DETROIT — One does not, perhaps, consider ceramic objects to be immediately gendered, possess sexuality, or be particularly political. But pottery is one of the oldest practices among humans, and is so rooted in fundamental domestic and utilitarian concerns that there is literally no known human society that has not made vessels of some kind. This was something curator Anders Ruhwald, who has served as artist-in-residence and head of the Ceramics Department at Cranbrook Academy of Art since 2008, held very firmly in mind as he assembled contributors for This is the Living Vessel: person. This is what matters. This is our universe., a group show at Pewabic Pottery — an active pottery studio, showroom, and gallery space, as well as one of Detroit’s oldest businesses — which presents seven artists who express perspectives outside the white/male/heteronormative art world structure, using ceramics as a medium. The show borrows its title from a snippet of text lifted from the introduction to Centering in Pottery, Poetry, and Person by M.C. Richards — a potter, poet, and essayist who taught at the Black Mountain College in the 1940s — and alludes to the most unifying truth of all: that every person is a vessel for a unique expression of life.
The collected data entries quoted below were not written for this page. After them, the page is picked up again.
(** * GalSim lookup tables ([src/Table.cpp]): a shallow embedding

    The development follows [src/Table.cpp]: the argument vector [ArgVec]
    with its index search [upperIndex], the one-dimensional table
    ([TableImpl], [Table]) with its five interpolation rules and the spline
    set-up, and the two-dimensional interpolators ([T2DLinearInterp],
    [T2DFloorInterp], [T2DCeilInterp], [T2DNearestInterp]) behind
    [Table2D].

    Modelling conventions.
    - A C++ [double] is an exact rational ([Q]); comparisons [<], [>], [==]
      are the comparisons of [Q] and [std::ceil] is [Qceiling].  Rounding,
      infinities and NaN are therefore outside this model: a statement
      about it is a statement over exact arithmetic.
    - Where rounding or a NaN decides, the module [IEEE] repeats the
      one-dimensional table over primitive binary64 floats; it evaluates
      the source on concrete doubles.
    - A C++ [int] is a [Z]; the indices met here stay between [-1] and the
      array length, so no wrap-around is written out.
    - A caller-owned array ([const double*]) is a [list Q]; every read of
      such an array on the lookup path goes through [rd], which fails with
      [OutOfBounds] outside the list.  The length argument [N] is passed
      separately, as in the source.
    - Exceptions, failed debug assertions, out-of-bounds reads and loops
      that do not finish are the errors of the [result] monad.
    - The mutable cursor [_lastIndex] is a field of [ArgVec]; a member
      function that may change it returns the updated object. *)

From Stdlib Require Import QArith Qround Qabs ZArith List Lia Lra Psatz Bool String.
From Stdlib Require Import Floats Uint63.
From Stdlib Require Import Setoid Morphisms.
Import ListNotations.

Local Open Scope Z_scope.
Local Open Scope Q_scope.

(** ** Errors and the result monad *)

Inductive error : Type :=
| OutOfBounds                 (* read outside an array: undefined behaviour *)
| OutOfFuel                   (* a loop that did not finish *)
| AssertionFailed             (* a failed xassert *)
| LengthError                 (* std::vector of a negative size *)
| RuntimeError (msg : string) (* throw std::runtime_error(msg) *)
| UndefinedConversion         (* int(x) of a NaN, an infinity or a value
                                 outside int: undefined behaviour *).
Lemma pods_deleted_with_their_job_witness :
  deleteJobsForCronJob podsForbidden webCronSynced state0
  = (Some forbidden,
     snd (deleteJobsForCronJob podsForbidden webCronSynced state0))
  ∧ podCalls
      (effectsSince state0
         (snd (deleteJobsForCronJob podsForbidden webCronSynced state0)))
    = map (fun job => (cjNamespace webCronSynced, jName job))
          (deletedJobs
             (effectsSince state0
                (snd (deleteJobsForCronJob podsForbidden webCronSynced state0)))).
Proof.
  assert (H1 : deleteJobsForCronJob podsForbidden webCronSynced state0
               = (Some forbidden,
                  snd (deleteJobsForCronJob podsForbidden webCronSynced state0)))
    by (vm_compute; reflexivity).
  split; [exact H1|].
  exact (pods_deleted_with_their_job podsForbidden webCronSynced state0 _ _ H1).
Defined.

Lemma delete_jobs_store_frame_witness :
  deleteJobsForCronJob noFaults webCronSynced state0
  = (None, snd (deleteJobsForCronJob noFaults webCronSynced state0))
  ∧ cronjobs (cluster (snd (deleteJobsForCronJob noFaults webCronSynced state0)))
    = cronjobs (cluster state0)
  ∧ pods (cluster (snd (deleteJobsForCronJob noFaults webCronSynced state0)))
    = []
  ∧ (∀ p, In p (pods (cluster state0)) →
       ¬ In p (pods (cluster (snd (deleteJobsForCronJob noFaults
                                     webCronSynced state0)))) →
       (cjNamespace webCronSynced = ""
        ∨ pNamespace p = cjNamespace webCronSynced)
       ∧ ∃ g, In g (deletedJobs
                      (effectsSince state0
                         (snd (deleteJobsForCronJob noFaults webCronSynced
                                 state0))))
              ∧ isOwnedByCronJob g webCronSynced = true
              ∧ pLabels p !! "job-name" = Some (jName g)).
Proof.
  assert (H1 : deleteJobsForCronJob noFaults webCronSynced state0
               = (None, snd (deleteJobsForCronJob noFaults webCronSynced state0)))
    by (vm_compute; reflexivity).
  split; [exact H1|].
  destruct (delete_jobs_store_frame noFaults webCronSynced state0 _ _ H1)
    as (_ & Hc & _ & _ & _ & Hp).
  split; [exact Hc|]. split; [vm_compute; reflexivity | exact Hp].
Defined.

Lemma failed_invalidation_keeps_update_witness :
  reconcileCronJob podsForbidden web (imageByName web) webCron state0
  = (Some forbidden,
     snd (reconcileCronJob podsForbidden web (imageByName web) webCron state0))
  ∧ failUpdate podsForbidden state0 webCronSynced = None
  ∧ cronjobs (cluster (snd (reconcileCronJob podsForbidden web (imageByName web)
                              webCron state0)))
    = replaceCronJob webCronSynced (cronjobs (cluster state0))
  ∧ warnings
      (effectsSince state0
         (snd (reconcileCronJob podsForbidden web (imageByName web) webCron
                 state0)))
    = [deleteJobsFailedEvent webCronSynced forbidden]
  ∧ reconcileCronJob updateConflicts web (imageByName web) webCronSynced state1
    = (None, state1).
Proof.
  assert (H1 : reconcileCronJob podsForbidden web (imageByName web) webCron state0
               = (Some forbidden,
                  snd (reconcileCronJob podsForbidden web (imageByName web)
                         webCron state0)))
    by (vm_compute; reflexivity).
  assert (H2 : failUpdate podsForbidden state0 webCronSynced = None)
    by reflexivity.
  split; [exact H1|]. split; [exact H2|].
  destruct (failed_invalidation_keeps_update podsForbidden web (imageByName web)
              webCron state0 forbidden _ H1 H2)
    as (Hc & _ & _ & _ & Hw & Hlater).
  split; [exact Hc|]. split; [exact Hw|].
  exact (Hlater updateConflicts web state1 eq_refl).
Defined.

Lemma full_sync_effects_witness :
  snd (syncImages web (imageByName web) webCron) = true
  ∧ ∃ st',
      reconcileCronJob noFaults web (imageByName web) webCron state0 = (None, st')
      ∧ effectsSince state0 st'
        = updateEffects web webCronSynced
          ++ flat_map (deletionEffects webCronSynced)
               (List.filter (ownedBy webCronSynced)
                  (listedJobs webCronSynced state0))
          ++ [RecordEvent (jobsRecreatedEvent webCronSynced)].
Proof.
  assert (H1 : snd (syncImages web (imageByName web) webCron) = true)
    by (vm_compute; reflexivity).
  split; [exact H1|].
  destruct (full_sync_effects noFaults web (imageByName web) webCron state0
              (fun _ _ => eq_refl) (fun _ _ => eq_refl) (fun _ _ => eq_refl)
              (fun _ _ _ => eq_refl) H1)
    as (st' & Hrun & Heff & _).
  exists st'. split; [exact Hrun | exact Heff].
Defined.

Lemma reconcile_only_removes_witness :
  Reconcile noFaults webKey state0
  = (None, snd (Reconcile noFaults webKey state0))
  ∧ (∀ j, In j (jobs (cluster (snd (Reconcile noFaults webKey state0)))) →
          In j (jobs (cluster state0)))
  ∧ (∀ p, In p (pods (cluster (snd (Reconcile noFaults webKey state0)))) →
          In p (pods (cluster state0))).
Proof.
  assert (H1 : Reconcile noFaults webKey state0
               = (None, snd (Reconcile noFaults webKey state0)))
    by (vm_compute; reflexivity).
  split; [exact H1|].
  destruct (reconcile_only_removes noFaults webKey state0 _ _ H1)
    as (_ & Hj & Hp & _).
  split; [exact Hj | exact Hp].
Defined.

Lemma updates_only_changed_matches_witness :
  Reconcile noFaults webKey state0
  = (None, snd (Reconcile noFaults webKey state0))
  ∧ In (CallUpdate webCronSynced None)
       (effectsSince state0 (snd (Reconcile noFaults webKey state0)))
  ∧ ∃ d cj0,
      fst (Get noFaults webKey state0) = inr d
      ∧ In cj0 (cronjobs (cluster state0))
      ∧ cjNamespace cj0 = dNamespace d
      ∧ matches d cj0 = true
      ∧ webCronSynced = fst (syncImages d (imageByName d) cj0)
      ∧ webCronSynced ≠ cj0.
Proof.
  assert (H1 : Reconcile noFaults webKey state0
               = (None, snd (Reconcile noFaults webKey state0)))
    by (vm_compute; reflexivity).
  assert (H2 : In (CallUpdate webCronSynced None)
                  (effectsSince state0 (snd (Reconcile noFaults webKey state0)))).
  { right. left. vm_compute. reflexivity. }
  split; [exact H1|]. split; [exact H2|].
  exact (updates_only_changed_matches noFaults webKey state0 _ _ H1
           webCronSynced None H2).
Defined.
(** * titanic-mlflow: preprocessing transforms, pipeline composer and ingest

    A shallow embedding of [src/transforms.py], [src/pipeline.py] and
    [src/ingest_split.py].

    - Python scalars are the type [pyobj]; Python floats are IEEE binary64
      values ([PrimFloat.float]); Python ints are unbounded ([Z]); a numpy
      64-bit integer scalar ([ONp64]) wraps around on overflow.
    - A pandas [DataFrame] is an index plus an ordered list of named
      columns; a column stores its cells together with the dtype pandas
      keeps for it: int64, float64 or object. The other dtypes of pandas
      (bool, unsigned, datetime, categorical) and duplicate column labels
      are not modelled.
    - DataFrames are mutable objects: they live in a heap and the
      transform functions receive and return references, so that
      [df.copy()] and [df_out[col] = ...] can be told apart.
    - Exceptions are explicit ([outcome]); the loguru sink and the mlflow
      parameter store are the [log] component of the state.
    - pandas, numpy, sklearn and [re] are libraries the repository uses;
      they are modelled on the meaning of the operations the code calls
      (pandas 2, numpy 2). [DataFrame.apply(f, axis=1)] hands [f] every row
      in order, as a Series of the common dtype of the frame's columns, and
      stops at the first exception; on a frame without rows or without
      columns it probes [f] once and returns an empty Series or a copy of
      the frame ([apply_empty_result]). [Series.sum()] is numpy's sum for
      the dtype of the Series. A column built from the results takes the
      dtype pandas infers for them, and the cells are stored in that dtype.
    - A keyword-argument bundle of the parameter file is one of the five
      records of keyword names the transforms accept ([kwargs]). *)

From Stdlib Require Import ZArith Ascii String.
From Stdlib Require PrimFloat SpecFloat FloatOps FloatAxioms FloatLemmas.
From stdpp Require Import base option list gmap strings.

Open Scope string_scope.
Open Scope list_scope.
Open Scope Z_scope.

(** ** Python scalars *)

Inductive pyobj : Type :=
| OInt (z : Z)
| OFloat (f : PrimFloat.float)
| OStr (s : string)
| ONone
| ONp64 (z : Z).

(** Exceptions the modelled code can raise; every one of them is a
    subclass of Python's [Exception]. *)
Inductive exn : Type :=
| KeyError (key : string)
| TypeError
| ValueError
| OverflowError
| AttributeError
| UnboundLocalError (var : string)
| SystemError.

Inductive outcome (A : Type) : Type :=
| Ret (a : A)
| Raise (e : exn).
Arguments Ret {A} a.
Arguments Raise {A} e.

#[global] Instance outcome_ret : MRet outcome := λ A a, Ret a.
#[global] Instance outcome_bind : MBind outcome := λ A B f m,
  match m with
  | Ret a => f a
  | Raise e => Raise e
  end.

(** [for x in l: acc = f(acc, x)], stopping at the first exception. *)
Fixpoint foldM {A B : Type} (f : B → A → outcome B) (acc : B) (l : list A)
  : outcome B :=
  match l with
  | [] => Ret acc
  | x :: l' => acc' ← f acc x; foldM f acc' l'
  end.
Lemma no_digit_no_otp_witness :
  message_type
    (classify ascii_only (py "Your OTP code is on its way") (py "BANK"))
  <> OTP
  /\ _render_otp_params ascii_only (py "BANK")
       (py "Your OTP code is on its way")
     = [text_param (py "BANK"); text_param (py "******")].
Proof.
  apply (no_digit_no_otp ascii_only (py "Your OTP code is on its way")
           (py "BANK")).
  apply free_of_forallb. vm_compute. reflexivity.
Defined.

(** On a text with neither a digit nor a comma the masking pass replaces
    nothing: the summary is the text itself, cut to 197 characters and
    "..." when it is longer than 200. *)
Theorem mask_without_digits_is_identity (U : unicode_db) (text : pystr) :
  free_of (digit_or_comma U) text ->
  _mask_sensitive_data U text
  = if (200 <? length text)%nat then take 197 text ++ py "..." else text.
Proof.
  intros Hfree.
  destruct (mask_patterns_need_digit_or_comma U) as (Hamount & Hacc & Hbig).
  unfold _mask_sensitive_data, re_sub.
  rewrite (sub_from_without U _ _ _ Hamount text None Hfree).
  rewrite (sub_from_without U _ _ _ Hacc text None Hfree).
  rewrite (sub_from_without U _ _ _ Hbig text None Hfree).
  reflexivity.
Qed.

Lemma mask_without_digits_is_identity_witness :
  _mask_sensitive_data ascii_only (py "Payment received. Thank you")
  = py "Payment received. Thank you".
Proof.
  apply (mask_without_digits_is_identity ascii_only
           (py "Payment received. Thank you")).
  apply free_of_forallb. vm_compute. reflexivity.
Defined.

(** ** The code put into the OTP template *)

Lemma startswith_app (w post : pystr) : startswith w (w ++ post) = true.
Proof.
  induction w as [| c w IH]; simpl; [by destruct post |].
  by rewrite N.eqb_refl, IH.
Qed.

Lemma contains_startswith (w s : pystr) :
  startswith w s = true -> contains w s = true.
Proof. intros H. destruct s; simpl; by rewrite H. Qed.

Lemma contains_app (pre w post : pystr) :
  contains w (pre ++ w ++ post) = true.
Proof.
  induction pre as [| c pre IH].
  - change ([] ++ w ++ post) with (w ++ post).
    apply contains_startswith, startswith_app.
  - change ((c :: pre) ++ w ++ post) with (c :: (pre ++ w ++ post)).
    cbn [contains]. rewrite IH. apply orb_true_r.
Qed.

Section DigitLoop.
Variable U : unicode_db.

Lemma orelse_None {A : Type} (o : option A) :
  match o with Some y => Some y | None => None end = o.
Proof. by destruct o. Qed.

Lemma digit_body k prev s :
  rmatch U false digit k prev s
  = match s with
    | c :: s' => if isdigit U c then k (Some c) s' else None
    | [] => None
    end.
Proof. reflexivity. Qed.
Lemma Substring_app_l (needle a b : string) :
  Substring needle a -> Substring needle (a +:+ b).
Proof.
  intros (pre & post & ->). exists pre, (post +:+ b).
  by rewrite !append_assoc.
Qed.

Lemma Substring_app_r (needle a b : string) :
  Substring needle b -> Substring needle (a +:+ b).
Proof.
  intros (pre & post & ->). exists (a +:+ pre), post.
  by rewrite !append_assoc.
Qed.

Lemma starts_with_spec (p s : string) :
  starts_with p s = true <-> exists post, s = p +:+ post.
Proof.
  revert s. induction p as [|a p IH]; intros s; cbn [starts_with].
  - split; [intros _; by exists s | done].
  - destruct s as [|b s].
    + split; [done | intros [post Hp]; by rewrite append_cons in Hp].
    + destruct (Ascii.eqb_spec a b) as [->|Hne].
      * rewrite IH. split; intros [post Hp]; exists post; rewrite append_cons in *;
          [by rewrite Hp | by inversion Hp].
      * split; [done | intros [post Hp]; rewrite append_cons in Hp; inversion Hp; congruence].
Qed.

Lemma contains_spec (needle hay : string) :
  contains needle hay = true <-> Substring needle hay.
Proof.
  induction hay as [|b hay IH].
  - cbn [contains]. rewrite orb_false_r, starts_with_spec. split.
    + intros [post ->]. by exists "", post.
    + intros (pre & post & Hp). destruct pre; [by exists post | by rewrite append_cons in Hp].
  - cbn [contains]. rewrite orb_true_iff, starts_with_spec, IH. split.
    + intros [[post ->] | (pre & post & ->)].
      * by exists "", post.
      * by exists (String b pre), post.
    + intros (pre & post & Hp). destruct pre as [|c pre].
      * left. by exists post.
      * right. rewrite append_cons in Hp. inversion Hp. by exists pre, post.
Qed.

(** ** The driver calls, one equation per way a call can go *)

Lemma execute_select_eq :
  bool_decide ("SELECT * FROM tasks" = SELECT_ALL /\ @nil string = []) = true.
Proof. by apply bool_decide_eq_true_2. Qed.

Lemma execute_insert_eq (task : string) :
  bool_decide ("INSERT INTO tasks (task_name) VALUES (%s)" = SELECT_ALL /\ [task] = []) = false.
Proof. apply bool_decide_eq_false_2. by intros [_ ?]. Qed.

Lemma execute_insert_one :
  bool_decide ("INSERT INTO tasks (task_name) VALUES (%s)" = INSERT_ONE) = true.
Proof. by apply bool_decide_eq_true_2. Qed.

Lemma render_index_name : bool_decide ("index.html" = "index.html") = true.
Proof. by apply bool_decide_eq_true_2. Qed.

Lemma url_for_index w : url_for "index" w = (Ok "/", w).
Proof. reflexivity. Qed.

Ltac run_view :=
  repeat first
    [ progress cbn [fst snd
                    db_config tasks_table auto_increment connections cursors
                    next_handle db_faults set_tasks set_connections set_cursors
                    set_next_handle set_faults cur_conn cur_rows conn_params
                    conn_pending]
    | rewrite lookup_insert_eq
    | rewrite execute_select_eq
    | rewrite execute_insert_eq
    | rewrite execute_insert_one
    | rewrite render_index_name
    | rewrite url_for_index
    | rewrite insert_insert_eq
    | rewrite delete_insert_eq
    | rewrite app_nil_l
    | match goal with H : _ = _ |- _ => rewrite H end ].

Lemma add_task_ok w form s :
  form_lookup "task" form = Some s ->
  on_connect (db_faults w) (db_config w) = None ->
  on_execute (db_faults w) = None ->
  on_commit (db_faults w) = None ->
  add_task form w =
    (Ok (Redirect "/" 302),
     {| db_config := db_config w;
        tasks_table := tasks_table w ++ [(auto_increment w, s)];
        auto_increment := auto_increment w + 1;
        connections := delete (next_handle w) (connections w);
        cursors := delete (S (next_handle w)) (cursors w);
        next_handle := S (S (next_handle w));
        db_faults := db_faults w |}).
Proof.
  intros Hf Hc He Hm.
  unfold add_task, form_getitem, get_db_connection, pymysql_connect, conn_cursor,
    cursor_execute, conn_commit, cursor_close, conn_close, redirect,
    bind, ret, raise, get_world.
  run_view. reflexivity.
Qed.

Ltac unfold_views :=
  unfold index, add_task, form_getitem, get_db_connection, pymysql_connect,
    conn_cursor, cursor_execute, cursor_fetchall, conn_commit, cursor_close,
    conn_close, render_template, redirect, try_except, bind, ret, raise, get_world.

Lemma add_task_missing_key w form :
  form_lookup "task" form = None ->
  add_task form w = (Raise (BadRequestKeyError "task"), w).
Proof. intros Hf. unfold_views. run_view. reflexivity. Qed.

Lemma add_task_connect_fails w form s text :
  form_lookup "task" form = Some s ->
  on_connect (db_faults w) (db_config w) = Some text ->
  add_task form w = (Raise (MySQLError OperationalError text), w).
Proof. intros Hf Hc. unfold_views. run_view. reflexivity. Qed.

Lemma add_task_execute_fails w form s e :
  form_lookup "task" form = Some s ->
  on_connect (db_faults w) (db_config w) = None ->
  on_execute (db_faults w) = Some e ->
  add_task form w = (Raise e, opened w).
Proof. intros Hf Hc He. unfold_views. run_view. reflexivity. Qed.

Lemma add_task_commit_fails w form s e :
  form_lookup "task" form = Some s ->
  on_connect (db_faults w) (db_config w) = None ->
  on_execute (db_faults w) = None ->
  on_commit (db_faults w) = Some e ->
  add_task form w =
    (Raise e,
     set_tasks (tasks_table w) (auto_increment w + 1)
       (set_connections
          (<[next_handle w :=
               {| conn_params := db_config w;
                  conn_pending := [(auto_increment w, s)] |}]> (connections w))
          (opened w))).
Proof. intros Hf Hc He Hm. unfold_views. run_view. reflexivity. Qed.

Lemma index_connect_fails w text :
  on_connect (db_faults w) (db_config w) = Some text ->
  index w = (Ok (Text ("Database Error: " +:+ text)), w).
Proof. intros Hc. unfold_views. run_view. reflexivity. Qed.

Lemma index_execute_fails w e :
  on_connect (db_faults w) (db_config w) = None ->
  on_execute (db_faults w) = Some e ->
  index w = (Ok (Text ("Database Error: " +:+ str e)), opened w).
Proof. intros Hc He. unfold_views. run_view. reflexivity. Qed.

Lemma index_fetchall_fails w e :
  on_connect (db_faults w) (db_config w) = None ->
  on_execute (db_faults w) = None ->
  on_fetchall (db_faults w) = Some e ->
  index w =
    (Ok (Text ("Database Error: " +:+ str e)),
     set_cursors
       (<[S (next_handle w) :=
            {| cur_conn := next_handle w; cur_rows := tasks_table w |}]> (cursors w))
       (opened w)).
Proof.
  intros Hc He Hf. unfold_views. run_view. rewrite app_nil_r. reflexivity.
Qed.
(** A map with an entry the loops refuse makes [Create] return an error
    before it calls the runtime. *)
Lemma Create_rejects fsplit fdir guid h id spec n iv :
  Networking_ (Windows_ spec) = Some n ->
  In iv (PortBindings n) ->
  ~ entry_ok iv ->
  exists e, Create fsplit fdir guid h id spec = ([], Some e).
Proof.
  intros Hn Hin Hbad. unfold Create, buildConfiguration.
  destruct (layersLoop fsplit guid _ []) as [layers|e]; [|by eexists].
  rewrite Hn. unfold networkDevice.
  destruct (portBindingsLoop (PortBindings n) []) as [pbs|e] eqn:Hloop;
    [|by eexists].
  exfalso. apply Hbad.
  apply portBindingsLoop_accepts in Hloop.
  rewrite Forall_forall in Hloop. apply Hloop.
  by apply list_elem_of_In.
Qed.

Lemma rejected_of_bad_entry spec i v :
  maps_port spec i v -> ~ entry_ok (i, v) -> rejected spec.
Proof.
  intros (n & Hn & Hin) Hbad fsplit fdir guid h id.
  eapply Create_rejects; eassumption.
Qed.

Lemma binding_8080_to_80_tcp :
  portBindingsLoop [("80/tcp", [{| HostIP := ""; HostPort := "8080" |}])] [] =
  inl [{| Protocol := "TCP"; InternalPort := 80; ExternalPort := 8080 |}].
Proof. vm_compute. reflexivity. Qed.

Lemma retryLoop_first_call h id cu n i err :
  exists tr x,
    retryLoop h id cu (S n) i err = (CallCreateComputeSystem id cu :: tr, x).
Proof.
  simpl. destruct (CreateComputeSystem h i) as [e|]; [|by eexists _, _].
  destruct (retryLoop h id cu n (S i) (Some e)) as [tr x] eqn:Hrest.
  destruct e as [Err| | | | | | | | | | |]; try destruct (retriedCode Err);
    rewrite ?Hrest; by eexists _, _.
Qed.

(** Once the payload is built, the first thing [Create] does is to hand it
    to [CreateComputeSystem]. *)
Lemma Create_first_call fsplit fdir guid h id spec cu :
  buildConfiguration fsplit fdir guid id spec = inl cu ->
  exists tr,
    (Create fsplit fdir guid h id spec).1 = CallCreateComputeSystem id cu :: tr.
Proof.
  intros Hcu. unfold Create. rewrite Hcu.
  destruct (IsTP4 h); cbn [negb].
  - destruct (retryLoop_first_call h id cu 4 0 None) as (tr & x & Hrun).
    change maxAttempts with 5%nat. rewrite Hrun.
    destruct x as [e|e]; [by eexists|].
    destruct (startContainer h id spec e) as [tr' r]. by eexists.
  - destruct (CreateComputeSystem h 0); [by eexists|].
    destruct (startContainer h id spec None) as [tr' r]. by eexists.
Qed.

(** C8: port-binding validation in [Create].  A container port whose
    protocol is neither TCP nor UDP (in any letter case) is rejected; so is
    a container port with more than one host binding, a binding with a
    non-empty host IP, and a binding whose container port or host port is a
    number outside 0..65535.  The single binding of host port "8080" to
    container port "80/tcp" becomes the payload entry
    {Protocol: "TCP", InternalPort: 80, ExternalPort: 8080}, which is what
    [Create] hands to [CreateComputeSystem]. *)
Theorem C8_port_binding_validation :
  (forall spec i v,
      maps_port spec i v -> ~ known_protocol i -> rejected spec) /\
  (forall spec i v,
      maps_port spec i v -> (1 < List.length v)%nat -> rejected spec) /\
  (forall spec i v v2,
      maps_port spec i v -> In v2 v -> HostIP v2 <> "" -> rejected spec) /\
  (forall spec i v v2,
      maps_port spec i v -> In v2 v ->
      port_outside (nat_port.Port i) \/ port_outside (HostPort v2) ->
      rejected spec) /\
  (forall fsplit fdir guid h id spec n layers,
      Networking_ (Windows_ spec) = Some n ->
      PortBindings n = [("80/tcp", [{| HostIP := ""; HostPort := "8080" |}])] ->
      layersLoop fsplit guid (LayerPaths (Windows_ spec)) [] = inl layers ->
      exists cu dev tr,
        buildConfiguration fsplit fdir guid id spec = inl cu /\
        Devices cu = [dev] /\
        nat_PortBindings (Nat (Connection dev)) =
          [{| Protocol := "TCP"; InternalPort := 80; ExternalPort := 8080 |}] /\
        (Create fsplit fdir guid h id spec).1 =
          CallCreateComputeSystem id cu :: tr).
Proof.
  split; [|split; [|split; [|split]]].
  - intros spec i v Hmap Hproto. eapply rejected_of_bad_entry; [exact Hmap|].
    intros (Hok & _). exact (Hproto Hok).
  - intros spec i v Hmap Hlen. eapply rejected_of_bad_entry; [exact Hmap|].
    intros (_ & Hle & _). simpl in Hle. lia.
  - intros spec i v v2 Hmap Hin Hip.
    eapply rejected_of_bad_entry; [exact Hmap|].
    intros (_ & _ & Hall). simpl in Hall. rewrite Forall_forall in Hall.
    apply list_elem_of_In in Hin. destruct (Hall _ Hin) as (Hempty & _).
    exact (Hip Hempty).
  - intros spec i v v2 Hmap Hin Hout.
    eapply rejected_of_bad_entry; [exact Hmap|].
    intros (_ & _ & Hall). simpl in Hall. rewrite Forall_forall in Hall.
    apply list_elem_of_In in Hin. destruct (Hall _ Hin) as (_ & He & Hi).
    destruct Hout as [Hout|Hout];
      apply port_outside_not_in_range in Hout; tauto.
  - intros fsplit fdir guid h id spec n layers Hn Hpb Hlayers.
    assert (Hcu : exists cu dev,
               buildConfiguration fsplit fdir guid id spec = inl cu /\
               Devices cu = [dev] /\
               nat_PortBindings (Nat (Connection dev)) =
                 [{| Protocol := "TCP"; InternalPort := 80;
                     ExternalPort := 8080 |}]).
    { unfold buildConfiguration, networkDevice.
      rewrite Hlayers, Hn, Hpb, binding_8080_to_80_tcp.
      eexists _, _. split; [reflexivity|]. split; reflexivity. }
    destruct Hcu as (cu & dev & Hcu & Hdev & Hpbs).
    destruct (Create_first_call fsplit fdir guid h id spec cu Hcu) as (tr & Htr).
    by exists cu, dev, tr.
Qed.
The show is part of a two-way exchange between Pewabic and the Cranbrook Art Museum, which is also showing Simple Forms, Stunning Glazes: The Gerald W. McNeely Collection of Pewabic Pottery, with more than 100 examples of Pewabic pottery (the studio has always produced vessels, but is perhaps best known for its distinctive, jewel-toned array of glazes, which grace many a historic Detroit interior, in tile form) from a recently donated private collection, including works by Pewabic founder Mary Chase Perry Stratton. Cranbrook’s ceramic studio was also founded by a woman, Maija Grotell, sometimes called “the mother of American ceramics,” and the Cranbrook Art Museum hosted a lecture dissecting the work of these two influential studio heads, as well as that of contemporary potter and Living Vessel contributor, Roberto Lugo.